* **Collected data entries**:
..............................
(* ===== verification/DnsWake.v ===== *)
(** * Waiting for answers

    How a walk over DNS rules sleeps and wakes up ([launchDNSEvaluate] and the
    loop of [resumeExchangeWithRules] in [dns/router.go]).  The callback of an
    exchange closes [done] and then puts a token into the channel [wake], which
    has room for one, without blocking; the walk looks at its futures and
    sleeps on [wake] when one it needs is not done.  Callbacks and the walk run
    concurrently, so each of these actions is a step. *)

From stdpp Require Import base numbers list gmap option.
From Stdlib Require Import ZArith Lia.
From S2P Require Import Prelude.

(** The walk looks at its futures, sleeps, or goes on. *)
Inductive Walker := Looking | Sleeping | Resumed.
#[export] Instance Walker_eq_dec : EqDecision Walker.
Proof. solve_decision. Defined.

(** Exchanges under way, callbacks between [close(future.done)] and their send,
    the futures that are done, the token in [wake]. *)
Record Wake := mkWake {
  k_exchanging : gset nat;
  k_sending : gset nat;
  k_done : gset nat;
  k_token : bool;
  k_walker : Walker
}.

(** [AComplete]: an exchange ends and its callback closes [done]; [ASend]: the
    callback sends, or finds the channel full; [ALook]: the walk looks at the
    futures it needs ([needs]: the awaited future, or those of the armed rules);
    [AReceive]: the walk takes the token. *)
Inductive Action := AComplete (f : nat) | ASend (f : nat) | ALook | AReceive.

Section Wake.
Context (needs : gset nat).

Definition wake_step (a : Action) (s : Wake) : option Wake :=
  match a with
  | AComplete f =>
      if bool_decide (f ∈ k_exchanging s)
      then Some (mkWake (k_exchanging s ∖ {[ f ]}) (k_sending s ∪ {[ f ]}) (k_done s ∪ {[ f ]}) (k_token s) (k_walker s))
      else None
  | ASend f =>
      if bool_decide (f ∈ k_sending s)
      then Some (mkWake (k_exchanging s) (k_sending s ∖ {[ f ]}) (k_done s) true (k_walker s))
      else None
  | ALook =>
      match k_walker s with
      | Looking =>
          Some (mkWake (k_exchanging s) (k_sending s) (k_done s) (k_token s)
                  (if bool_decide (needs ⊆ k_done s) then Resumed else Sleeping))
      | _ => None
      end
  | AReceive =>
      match k_walker s with
      | Sleeping => if k_token s then Some (mkWake (k_exchanging s) (k_sending s) (k_done s) false Looking) else None
      | _ => None
      end
  end.

(** A sleeping walk has something coming: a token, a send, or a future it needs
    that is not done; the futures it needs were launched. *)
Record awake_inv (s : Wake) : Prop := {
  ai_launched : needs ⊆ k_exchanging s ∪ k_done s;
  ai_coming : k_walker s = Sleeping -> k_token s = true \/ k_sending s <> ∅ \/ ~ needs ⊆ k_done s
}.

Lemma awake_step a s s' : awake_inv s -> wake_step a s = Some s' -> awake_inv s'.
Proof.
  intros [Hl Hc]. destruct a as [f|f| |]; cbn.
  - case_bool_decide; [|done]. intros [= <-]. constructor; cbn; [set_unfold; intros x Hx; destruct (decide (x = f)); naive_solver|].
    intros _. right. left. set_solver.
  - case_bool_decide; [|done]. intros [= <-]. constructor; cbn; [done|]. by left.
  - destruct (k_walker s); [|done..]. intros [= <-]. constructor; cbn; [done|].
    case_bool_decide; [done|]. by right; right.
  - destruct (k_walker s); [done| |done]. destruct (k_token s); [|done]. intros [= <-]. constructor; cbn; done.
Qed.

(** Every step uses something up. *)
Definition remaining (s : Wake) : nat :=
  4 * size (k_exchanging s) + 3 * size (k_sending s) + (if k_token s then 2 else 0) +
  match k_walker s with Looking => 1 | _ => 0 end.

Lemma step_decreases a s s' : wake_step a s = Some s' -> (remaining s' < remaining s)%nat.
Proof.
  unfold remaining. destruct a as [f|f| |]; cbn.
  - case_bool_decide as Hf; [|done]. intros [= <-]. cbn.
    assert (size (k_exchanging s ∖ {[f]}) < size (k_exchanging s))%nat by (apply subset_size; set_solver).
    assert (size (k_sending s ∪ {[f]}) <= size (k_sending s) + 1)%nat.
    { rewrite size_union_alt. pose proof (size_singleton (C := gset nat) f).
      assert (size ({[f]} ∖ k_sending s : gset nat) <= size ({[f]} : gset nat))%nat by (apply subseteq_size; set_solver). lia. }
    lia.
  - case_bool_decide as Hf; [|done]. intros [= <-]. cbn.
    assert (size (k_sending s ∖ {[f]}) < size (k_sending s))%nat by (apply subset_size; set_solver).
    destruct (k_token s); lia.
  - destruct (k_walker s) eqn:Hw; [|done..]. intros [= <-]. cbn. case_bool_decide; lia.
  - destruct (k_walker s) eqn:Hw; [done| |done]. destruct (k_token s); [|done]. intros [= <-]. cbn. lia.
Qed.

Lemma some_step s : awake_inv s -> k_walker s <> Resumed -> exists a s', wake_step a s = Some s'.
Proof.
  intros [Hl Hc] Hr. destruct (k_walker s) eqn:Hw; [|clear Hr|done].
  { exists ALook. cbn. rewrite Hw. eauto. }
  destruct (k_token s) eqn:Ht; [exists AReceive; cbn; rewrite Hw, Ht; eauto|].
  destruct (decide (k_sending s = ∅)) as [Hs|[f Hf]%set_choose_L].
  2: { exists (ASend f). cbn. rewrite bool_decide_true by done. eauto. }
  destruct (decide (k_exchanging s = ∅)) as [He|[f Hf]%set_choose_L].
  2: { exists (AComplete f). cbn. rewrite bool_decide_true by done. eauto. }
  destruct (Hc eq_refl) as [?|[?|Hn]]; [done|done|]. set_solver.
Qed.

(** C6: no wake-up is lost.  A walk that needs futures it has launched goes on at
    some point of every run, however the ends of the exchanges, the sends of
    their callbacks and the looks of the walk interleave: the walk never sleeps
    on while a future it needs is done and no token is on its way. *)
Theorem walk_always_resumes s :
  needs ⊆ k_exchanging s ∪ k_done s -> k_walker s = Looking ->
  inevitable wake_step (fun s => k_walker s = Resumed) s.
Proof.
  intros Hl Hw. apply (inevitable_measure wake_step awake_inv remaining); [..|constructor; [done|congruence]].
  - intros a s1 s2 Hi Hs. by eapply awake_step.
  - intros a s1 s2 _. apply step_decreases.
  - intros s1 Hi. destruct (decide (k_walker s1 = Resumed)); [by left|right]. by apply some_step.
Qed.

End Wake.

(** Two exchanges, one of them needed. *)
Lemma walk_always_resumes_witness :
  {[ 0%nat ]} ⊆ ({[ 0%nat; 1%nat ]} : gset nat) ∪ ∅ /\
  inevitable (wake_step {[ 0%nat ]}) (fun s => k_walker s = Resumed) (mkWake {[ 0%nat; 1%nat ]} ∅ ∅ false Looking).
Proof.
  split; [set_solver|]. apply walk_always_resumes; [set_solver|reflexivity].
Defined.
..............................
* **Your objective**:
Go through the entries and return each line where the word "channel" occurs.

* **Result of this task**:
    exchange closes [done] and then puts a token into the channel [wake], which
    callback sends, or finds the channel full; [ALook]: the walk looks at the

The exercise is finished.